E.g., Hayes v. Whitman, 264 F.3d 1017, 1025 (10th Cir. 2001) ("[I]t might be appropriate for a court to consider additional facts or legal theories asserted in a response brief to a motion to dismiss if they were consistent with the facts and theories advanced in the complaint.").
Burmeister argues that Servi-Tech is merely alleging the misappropriation of confidential information, which is not actionable under the KUTSA. True, KUTSA only prohibits misappropriation of trade secrets, and not confidential information. But Servi-Tech is not complaining solely of the fact that Burmeister took confidential information. Rather, Servi-Tech described a program that stored data and generated information reports. It was the compilation and use of the information—not just the information itself—that derived economic value to Servi-Tech. With the facts viewed in the light most favorable to Servi-Tech, the petition and response state a plausible claim for the misappropriation of trade secrets. Burmeister's motion to dismiss this claim is denied.

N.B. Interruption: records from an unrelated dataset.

(* ===== verification/Render.v ===== *)
(** * Render: how the page of the checker lays out a history
      (src/6.5840-golabs-2024/src/porcupine/visualization.go, the function [render] of the script in the template)

    The script places the timestamps of a history on a line, so that the boxes of the operations
    are wide enough for their text and for the linearization points that go through them.  Then
    it draws boxes, points and lines, as lists of shapes here.

    A time is kept in halves, because the script averages two times; a length is in units of
    which a pixel has [px], so that fractions of a pixel are exact.  A number that is not
    there makes the computation NaN or throws: [None]. *)

From S2P Require Import Prelude Bitset LinkedList Porcupine Visualization.
Local Open Scope Z_scope.

(** ** Sorting: [Array.sort] with a difference of numbers is stable *)

Section SortBy.
Context {A : Type} (key : A -> Z).
Fixpoint insertBy (x : A) (l : list A) : list A :=
  match l with
  | [] => [x]
  | y :: l => if key x <? key y then x :: y :: l else y :: insertBy x l
  end.
Definition sortBy (l : list A) : list A := foldl (fun acc x => insertBy x acc) [] l.
End SortBy.

(** ** The elements of the history *)

(** An element with what the script adds to it. *)
Record El := mkEl { el_ClientId : Z; el_Start : Z; el_End : Z; el_Description : string; el_Gid : nat; el_OriginalEnd : Z }.

Fixpoint giveGids (gid : nat) (h : list historyElement) : list El :=
  match h with
  | [] => []
  | e :: h => mkEl (ClientId e) (2 * Start e) (2 * End_ e) (Description e) gid (2 * End_ e) :: giveGids (S gid) h
  end.

(** The partitions with their elements. *)
Fixpoint partitionsFrom (gid : nat) (data : list partitionVisualizationData) : list (list El) :=
  match data with
  | [] => []
  | p :: data => giveGids gid (History p) :: partitionsFrom (gid + length (History p)) data
  end.

Definition startTimestamps (parts : list (list El)) : gset Z := list_to_set (el_Start <$> concat parts).
Definition allTimestamps (parts : list (list El)) : gset Z := startTimestamps parts ∪ list_to_set (el_End <$> concat parts).
Definition sortedTimestamps (ts : gset Z) : list Z := sortBy (fun t => t) (elements ts).

(** The next larger timestamp. *)
Fixpoint nextTs (sorted : list Z) : gmap Z Z :=
  match sorted with
  | t :: ((t' :: _) as sorted) => <[t := t']> (nextTs sorted)
  | _ => ∅
  end.

(** An end that is also a start moves half way to the next timestamp. *)
Definition tweakEnd (starts : gset Z) (next : gmap Z Z) (e : El) : El :=
  if bool_decide (el_End e ∈ starts)
  then match next !! el_End e with
       | Some t => mkEl (el_ClientId e) (el_Start e) ((el_End e + t) / 2) (el_Description e) (el_Gid e) (el_OriginalEnd e)
       | None => e
       end
  else e.

(** The partitions after the tweaks, and all timestamps, sorted. *)
Definition tweaked (parts : list (list El)) : list (list El) :=
  let next := nextTs (sortedTimestamps (allTimestamps parts)) in
  (fun p : list El => tweakEnd (startTimestamps parts) next <$> p) <$> parts.
Definition timestamps (parts : list (list El)) : list Z :=
  sortedTimestamps (allTimestamps parts ∪ list_to_set (el_End <$> concat (tweaked parts))).

Definition maxClient (parts : list (list El)) : Z := foldl Z.max (-1) (el_ClientId <$> concat parts).
Definition nClient (parts : list (list El)) : Z := maxClient parts + 1.

(** ** Points of the linearizations *)

(** What the script prepares: for each element the points in it (linearization, position), for each
    element the linearizations that it could follow, and the linearizations by global number. *)
Record Points := mkPoints {
  eventToLinearizations : list (list (nat * nat));
  eventIllegalLast : list (list nat);
  allLinearizations : list (list nat)
}.

(** The smallest end of the elements that are not included; [None] is infinity. *)
Definition minEnd (p : list El) (included : list Z) : option Z :=
  foldl (fun m (ie : nat * El) =>
    if bool_decide (Z.of_nat ie.1 ∈ included) then m
    else Some (match m with Some x => Z.min x (el_End ie.2) | None => el_End ie.2 end)) None (imap pair p).
Definition beforeEnd (t : Z) (m : option Z) : bool := match m with Some e => t <? e | None => true end.
(** The elements that may come next. *)
Definition nextElements (p : list El) (included : list Z) : list (nat * El) :=
  filter (fun ie => (Z.of_nat ie.1 ∉ included) /\ beforeEnd (el_Start ie.2) (minEnd p included) = true) (imap pair p).

Definition push {A : Type} (g : nat) (x : A) (l : list (list A)) : list (list A) := alter (fun k => k ++ [x]) g l.

Definition addLinearization (p : list El) (lin : list linearizationStep) (st : Points) : option Points :=
  let lgid := length (allLinearizations st) in
  globalized ← mapM (fun id => el_Gid <$> go_index p (Index id)) lin;
  let e2l := foldl (fun l (ig : nat * nat) => push ig.2 (lgid, ig.1) l) (eventToLinearizations st) (imap pair globalized) in
  let ill := foldl (fun l (ie : nat * El) => push (el_Gid ie.2) lgid l) (eventIllegalLast st) (nextElements p (Index <$> lin)) in
  Some (mkPoints e2l ill (allLinearizations st ++ [globalized])).
Definition addPartition (st : option Points) (pd : list El * partitionVisualizationData) : option Points :=
  foldl (fun st lin => s ← st; addLinearization pd.1 lin s) st (PartialLinearizations pd.2).
(** [n] is the number of elements. *)
Definition preparePoints (n : nat) (parts : list (list El)) (data : list partitionVisualizationData) : option Points :=
  foldl addPartition (Some (mkPoints (replicate n []) (replicate n []) [])) (zip parts data).

(** ** The scan *)

Section Layout.
Context (px : Z) (bbox : string -> Z).

Definition PADDING : Z := 10 * px.
Definition BOX_HEIGHT : Z := 30 * px.
Definition BOX_SPACE : Z := 15 * px.
Definition XOFF : Z := 20 * px.
Definition EPSILON : Z := 20 * px.
Definition LINE_BLEED : Z := 5 * px.
Definition BOX_GAP : Z := 20 * px.
Definition BOX_TEXT_PADDING : Z := 10 * px.

Record Ev := mkEv { ev_start : Z; ev_end : Z; ev_width : Z; ev_gid : nat }.
Definition evOf (e : El) : Ev := mkEv (el_Start e) (el_End e) (bbox (el_Description e) + 2 * BOX_TEXT_PADDING) (el_Gid e).
Definition byEnd (parts : list (list El)) : list Ev := sortBy ev_end (evOf <$> concat parts).

Section Scan.
(** [byGid], the linearizations and the points in the elements. *)
Context (byGid : list El) (pts : Points).

(** The loop that determines past points: [count] more points of the linearization [lin]. *)
Fixpoint extendPoints (count : nat) (xPos : gmap Z Z) (lin : list nat) (lp : list Z) : option (list Z) :=
  match count with
  | O => Some lp
  | S count =>
      nextGid ← lin !! length lp;
      e ← byGid !! nextGid;
      here ← xPos !! el_Start e;
      let nextPos := match last lp with None => here | Some prev => Z.max here (prev + EPSILON) end in
      extendPoints count xPos lin (lp ++ [nextPos])
  end.

(** One linearization point of an event: all points up to [position] are there, and the end is behind
    the last. *)
Definition fitPoint (xPos : gmap Z Z) (st : option (Z * list (list Z))) (li : nat * Z) : option (Z * list (list Z)) :=
  '(pos, lps) ← st;
  lin ← allLinearizations pts !! li.1;
  lp ← lps !! li.1;
  lp ← extendPoints (Z.to_nat (li.2 + 1 - zlen lp)) xPos lin lp;
  p ← go_index lp li.2;
  Some (Z.max pos p, <[li.1 := lp]> lps).

(** One illegal next point of an event. *)
Definition fitIllegal (lps : list (list Z)) (pos : option Z) (index : nat) : option Z :=
  pos ← pos; lin ← lps !! index; prev ← last lin; Some (Z.max pos (prev + EPSILON)).

(** The points to fit: those in the event, and the ends of the linearizations it could follow. *)
Definition pointsAt (gid : nat) : option (list (nat * Z)) :=
  own ← eventToLinearizations pts !! gid;
  ill ← eventIllegalLast pts !! gid;
  ends ← mapM (fun index => lin ← allLinearizations pts !! index; Some (index, zlen lin - 1)) ill;
  Some (((fun ip : nat * nat => (ip.1, Z.of_nat ip.2)) <$> own) ++ ends).

Definition placeEvent (xPos : gmap Z Z) (event : Ev) (pos : Z) (lps : list (list Z)) : option (Z * list (list Z)) :=
  start ← xPos !! ev_start event;
  let pos := Z.max pos (start + ev_width event) in
  lis ← pointsAt (ev_gid event);
  '(pos, lps) ← foldl (fitPoint xPos) (Some (pos, lps)) lis;
  ill ← eventIllegalLast pts !! ev_gid event;
  pos ← foldl (fitIllegal lps) (Some pos) ill;
  Some (pos, lps).

(** The while loop: the events that have ended by [ts]. *)
Fixpoint placeEvents (xPos : gmap Z Z) (ts : Z) (events : list Ev) (pos : Z) (lps : list (list Z)) : option (list Ev * Z * list (list Z)) :=
  match events with
  | [] => Some ([], pos, lps)
  | event :: rest =>
      if ev_end event <=? ts
      then '(pos, lps) ← placeEvent xPos event pos lps; placeEvents xPos ts rest pos lps
      else Some (events, pos, lps)
  end.

(** The left-to-right scan, after the timestamp [prev]. *)
Fixpoint scan (prev : Z) (ts : list Z) (xPos : gmap Z Z) (events : list Ev) (lps : list (list Z)) : option (gmap Z Z * list (list Z)) :=
  match ts with
  | [] => Some (xPos, lps)
  | t :: ts =>
      prevPos ← xPos !! prev;
      '(events, pos, lps) ← placeEvents xPos t events (prevPos + BOX_GAP) lps;
      scan t ts (<[t := pos]> xPos) events lps
  end.
End Scan.

(** The positions of the timestamps, and the points of the linearizations. *)
Definition layout (parts : list (list El)) (data : list partitionVisualizationData) : option (gmap Z Z * list (list Z)) :=
  let parts' := tweaked parts in
  pts ← preparePoints (length (concat parts)) parts' data;
  let lps := replicate (length (allLinearizations pts)) [] in
  match timestamps parts with
  | [] => Some (∅, lps)
  | t :: ts => scan (concat parts') pts t ts {[t := 0]} (byEnd parts') lps
  end.
End Layout.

Wolfe Elec., Inc. v. Duckworth, 293 Kan. 375, 384, 266 P.3d 516, 523 (2011).
IV. Conclusion
By contracting to work for a Kansas company, benefiting from that company, frequently communicating with that company, and allegedly injuring that company following his employment, Burmeister has purposefully availed himself of this forum. In addition, this Court's exercise of jurisdiction does not violate Burmeister's right to Due Process. Lastly, Servi-Tech has adequately alleged a violation of KUTSA. Thus, the Court denies Burmeister's motion to dismiss (Doc. 4).
IT IS THEREFORE ORDERED that Burmeister's Motion to Dismiss for Lack of Jurisdiction (Doc. 4) is DENIED.
IT IS SO ORDERED.
Dated this 13th day of October, 2016.